> **What you have to do**: After finding the line with "apply (X22_exchange_failure_status env" in the entries below, retype exactly each line from there through the line with "Import SalesforceAuthByUser.", including that final line.

Source material Block Start

(** [parseInt(s)] with no radix argument: leading white space, an
    optional sign, an optional [0x] prefix, then digits, read exactly
    and rounded to a double, as the standard has it for up to 20
    significant digits and allows for more; [None] is [NaN]. *)
Definition parseInt (s : string) : option Z :=
  let s := skip_spaces s in
  let '(sign, s) :=
    match s with
    | String "-" r => (-1, r)
    | String "+" r => (1, r)
    | _ => (1, s)
    end in
  let '(radix, s) :=
    match s with
    | String "0" (String "x" r) => (16, r)
    | String "0" (String "X" r) => (16, r)
    | _ => (10, s)
    end in
  (fun n => to_double (sign * n)) <$> read_digits radix None s.

(** The decimal text of an integer, as a template literal prints a
    number below [10 ^ 21] in magnitude. *)
Definition number_to_string (n : Z) : string :=
  NilZero.string_of_int (Z.to_int n).

(** [a < b] on strings: code-unit lexicographic order. *)
Definition str_lt (a b : string) : bool := String.ltb a b.

(** ** Arrays *)

(** [l.slice(b, e)] *)
Definition slice {A} (l : list A) (b e : Z) : list A :=
  let len := Z.of_nat (length l) in
  let from := rel_index len b in
  let to := rel_index len e in
  take (Z.to_nat (to - from)) (drop (Z.to_nat from) l).

(** [l.sort(cmp)]. The language requires the sort to be stable; for a
    consistent comparator that fixes the result, which insertion from
    the right computes: [x] goes in front of the first element it does
    not compare greater than. A comparator result of [NaN] counts as
    [0], which callers apply before handing [cmp] over. *)
Fixpoint insert {A} (cmp : A -> A -> Z) (x : A) (l : list A) : list A :=
  match l with
  | [] => [x]
  | y :: r => if cmp x y <=? 0 then x :: y :: r else y :: insert cmp x r
  end.

Definition sort {A} (cmp : A -> A -> Z) (l : list A) : list A :=
  foldr (insert cmp) [] l.

(** ** Plain objects used as dictionaries *)

(** The own properties of an object created by [{}], in creation
    order. *)
Definition JsObject (V : Type) : Type := list (string * V).

(** The property names every plain object inherits. *)
Definition Object_prototype : list string :=
  [ "constructor"; "hasOwnProperty"; "isPrototypeOf";
    "propertyIsEnumerable"; "toLocaleString"; "toString"; "valueOf";
    "__defineGetter__"; "__defineSetter__"; "__lookupGetter__";
    "__lookupSetter__"; "__proto__" ].

Definition inherited (k : string) : bool :=
  existsb (String.eqb k) Object_prototype.

Inductive Lookup (V : Type) : Type :=
| Own (v : V)
| Inherited
| Undefined.
Arguments Own {V} v.
Arguments Inherited {V}.
Arguments Undefined {V}.

Fixpoint get_own {V} (k : string) (o : JsObject V) : option V :=
  match o with
  | [] => None
  | (k', v) :: r => if String.eqb k' k then Some v else get_own k r
  end.

(** [o[k]] *)
Definition get {V} (k : string) (o : JsObject V) : Lookup V :=
  match get_own k o with
  | Some v => Own v
  | None => if inherited k then Inherited else Undefined
  end.

(** [o[k] = v] for a key that is own or not inherited: an own property
    keeps its place, a new one is created last. *)
Fixpoint set {V} (k : string) (v : V) (o : JsObject V) : JsObject V :=
  match o with
  | [] => [(k, v)]
  | (k', v') :: r =>
      if String.eqb k' k then (k, v) :: r else (k', v') :: set k v r
  end.

(** In-place update of the value stored under an own key. *)
Fixpoint modify {V} (k : string) (f : V -> V) (o : JsObject V) : JsObject V :=
  match o with
  | [] => []
  | (k', v) :: r =>
      if String.eqb k' k then (k', f v) :: r else (k', v) :: modify k f r
  end.

Fixpoint all_digits (s : string) : bool :=
  match s with
  | EmptyString => true
  | String c r => is_digit c && all_digits r
  end.

Fixpoint decimal_value (acc : Z) (s : string) : Z :=
  match s with
  | EmptyString => acc
  | String c r => decimal_value (10 * acc + digit_value c) r
  end.

(** A key is an array index when it is the canonical decimal text of
    an integer in [0 .. 2^32 - 2]. *)
Definition is_array_index (k : string) : bool :=
  match k with
  | EmptyString => false
  | String c r =>
      all_digits k
      && (negb (Ascii.eqb c "0") || String.eqb r EmptyString)
      && (decimal_value 0 k <? 2 ^ 32 - 1)
  end.

Definition index_of {V} (e : string * V) : Z := decimal_value 0 e.1.

(** [Object.entries(o)]: array-index keys first, in ascending numeric
    order, then the other keys in creation order. *)
Definition entries {V} (o : JsObject V) : list (string * V) :=
  sort (fun a b => index_of a - index_of b)
       (List.filter (fun e => is_array_index e.1) o)
  ++ List.filter (fun e => negb (is_array_index e.1)) o.

(** [Object.values(o)] *)
Definition values {V} (o : JsObject V) : list V := (entries o).*2.

End Js.

(** * [frontend/src/data/mockData.js] *)

Module MockData.

(** One entry of [order.orders]. *)
Record LineItem : Type := { item : string; qty : Z }.

(** An element of the [orders] array, shaped as [mockOrders] shows. *)
Record Order : Type := {
  id : Z;
  name : string;
  phone : string;
  orders : list LineItem;
  time : string;
  date : string
}.

(** An element of the array [getOrdersSummary] returns. *)
Record Summary : Type := {
  sum_name : string;
  sum_phone : string;
  items : list LineItem;
  totalQuantity : Z
}.

Inductive result (A : Type) : Type :=
| Ok (a : A)
| TypeError.
Arguments Ok {A} a.
Arguments TypeError {A}.

(** ** getOrdersSummary *)

(** [`${order.name}_${order.phone}`] *)
Definition summary_key (order : Order) : string :=
  name order +:+ "_" +:+ phone order.

(** [existingItem.qty += q] on the first element named [i]. *)
Fixpoint add_qty (i : string) (q : Z) (l : list LineItem) : list LineItem :=
  match l with
  | [] => []
  | x :: r =>
      if String.eqb (item x) i
      then {| item := item x; qty := Js.add (qty x) q |} :: r
      else x :: add_qty i q r
  end.

(** The body of the inner [forEach], on the summary stored under the
    key of the order. *)
Definition add_item (it : LineItem) (s : Summary) : Summary :=
  {| sum_name := sum_name s;
     sum_phone := sum_phone s;
     items :=
       match List.find (fun i => String.eqb (item i) (item it)) (items s) with
       | Some _ => add_qty (item it) (qty it) (items s)
       | None => items s ++ [ {| item := item it; qty := qty it |} ]
       end;
     totalQuantity := Js.add (totalQuantity s) (qty it) |}.

(** The inner [forEach] over [order.orders]. *)
Definition add_items (key : string) (its : list LineItem)
    (summary : Js.JsObject Summary) : Js.JsObject Summary :=
  fold_left (fun summary it => Js.modify key (add_item it) summary) its summary.
Lemma X22_exchange_failure_status_witness :
  let env := scripted [] [Responded 400 (JText "invalid_grant")] in
  let S1 := "00000000000000000000000000000000" in
  sessionStore connected !! S1 = Some {| userId := "u1"; timestamp := 1000 |}
  ∧ token_server env (trace connected) (now connected)
      (authorization_code "abc")
    = (80, Responded 400 (JText "invalid_grant"))
  ∧ (callback env (returning "abc" S1) connected).1
    = Normal (JsonReply 400 (ErrorBody "Token exchange failed")).
Proof.
  intros env S1. split; [reflexivity|]. split; [reflexivity|].
  apply (X22_exchange_failure_status env "abc" S1
           {| userId := "u1"; timestamp := 1000 |} connected 80
           (Responded 400 (JText "invalid_grant"))); by vm_compute.
Defined.

End AuthFlowMore.


(** ** The authorization route with sessions keyed by user *)

Section AuthByUserFacts.
Import SalesforceAuth.
Import SalesforceAuthByUser.

Variable href : string → list (string * string) → string.

(** What this route's [GET /initiate] does: the session of the user, if
    any, is replaced by one holding the newly drawn state. *)
Lemma initiate_by_user_run (env : Env) (q_userId : option string)
    (stores : Stores) (w : World) :
  ∃ line,
    SalesforceAuthByUser.initiate href env q_userId stores w
    = (Normal (authorizeUrl env (toHex (block env (draws w) 16)),
               {| sessions :=
                    <[userOf q_userId :=
                        {| state := toHex (block env (draws w) 16);
                           SalesforceAuthByUser.timestamp := now w |}]>
                      (sessions stores);
                  tokens := tokens stores |}),
       emit (Console log line)
         (emit (Console log ("Initiating Salesforce OAuth for user: "
                             +:+ userOf q_userId)) (drawn w))).
Proof.
  unfold SalesforceAuthByUser.initiate, randomBytes. run. by eexists.
Qed.

(** A callback whose state is not the one held for ['default-user'] is
    refused, and the stores are as they were. *)
Lemma callback_by_user_refused (env : Env) (code given : string)
    (stores : Stores) (w : World) :
  code ≠ "" → given ≠ "" →
  (∀ held, sessions stores !! "default-user" = Some held → state held ≠ given) →
  SalesforceAuthByUser.callback env (returning code given) stores w
  = (Normal (JsonReply 400 (ErrorBody "Invalid state parameter"), stores),
     emit (Console error "Invalid state parameter") w).
Proof.
  intros Hc Hg Hother. unfold SalesforceAuthByUser.callback, returning. simpl.
  rewrite !nonempty_Some by done.
  destruct (sessions stores !! "default-user") as [held|]; [|done].
  destruct (String.eqb_spec (state held) given) as [Heq|]; [|done].
  by destruct (Hother held).
Qed.

(** A callback whose state is the one held for ['default-user'], with a
    provider that grants the code: the session is consumed and the record
    written under ['default-user']. *)
Lemma callback_by_user_granted (env : Env) (code given : string)
    (stores : Stores) (w : World) (held : PendingSession)
    (latency st : Z) (fields : TokenResponse) :
  code ≠ "" → given ≠ "" →
  sessions stores !! "default-user" = Some held → state held = given →
  token_server env
    (trace w ++ [Console log "Exchanging authorization code for tokens..."])
    (now w) (authorization_code code)
  = (latency, Responded st (JToken fields)) →
  latency < 10000 → 200 ≤ st < 300 →
  truthy (access_token fields) && truthy (instance_url fields) = true →
  ∃ w',
    SalesforceAuthByUser.callback env (returning code given) stores w
    = (Normal (JsonReply 200
                 (ConnectedBody "Salesforce connected successfully"
                    (instance_url fields) (now w + latency)),
               {| sessions := delete "default-user" (sessions stores);
                  tokens :=
                    <["default-user" :=
                        {| stampedAccessToken := access_token fields;
                           stampedRefreshToken := refresh_token fields;
                           stampedInstanceUrl := instance_url fields;
                           stampedTimestamp := now w + latency |}]>
                      (tokens stores) |}), w').
Proof.
  intros Hc Hg Hheld Hstate Hreply Hfast Hok Htruthy.
  unfold SalesforceAuthByUser.callback, returning. simpl.
  rewrite !nonempty_Some by done. rewrite Hheld.
  destruct (String.eqb_spec (state held) given) as [_|]; [|done].
  run. simpl trace. simpl now. rewrite Hreply.
  unfold settle, timed_out.
  destruct (Z.leb_spec 10000 latency); [lia|].
  destruct (Z.leb_spec 200 st); [|lia].
  destruct (Z.ltb_spec st 300); [|lia]. simpl.
  rewrite Htruthy. by eexists.
Qed.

Source material Block End

> **Response to this task**:
  apply (X22_exchange_failure_status env "abc" S1
           {| userId := "u1"; timestamp := 1000 |} connected 80
           (Responded 400 (JText "invalid_grant"))); by vm_compute.
Defined.

End AuthFlowMore.


(** ** The authorization route with sessions keyed by user *)

Section AuthByUserFacts.
Import SalesforceAuth.
Import SalesforceAuthByUser.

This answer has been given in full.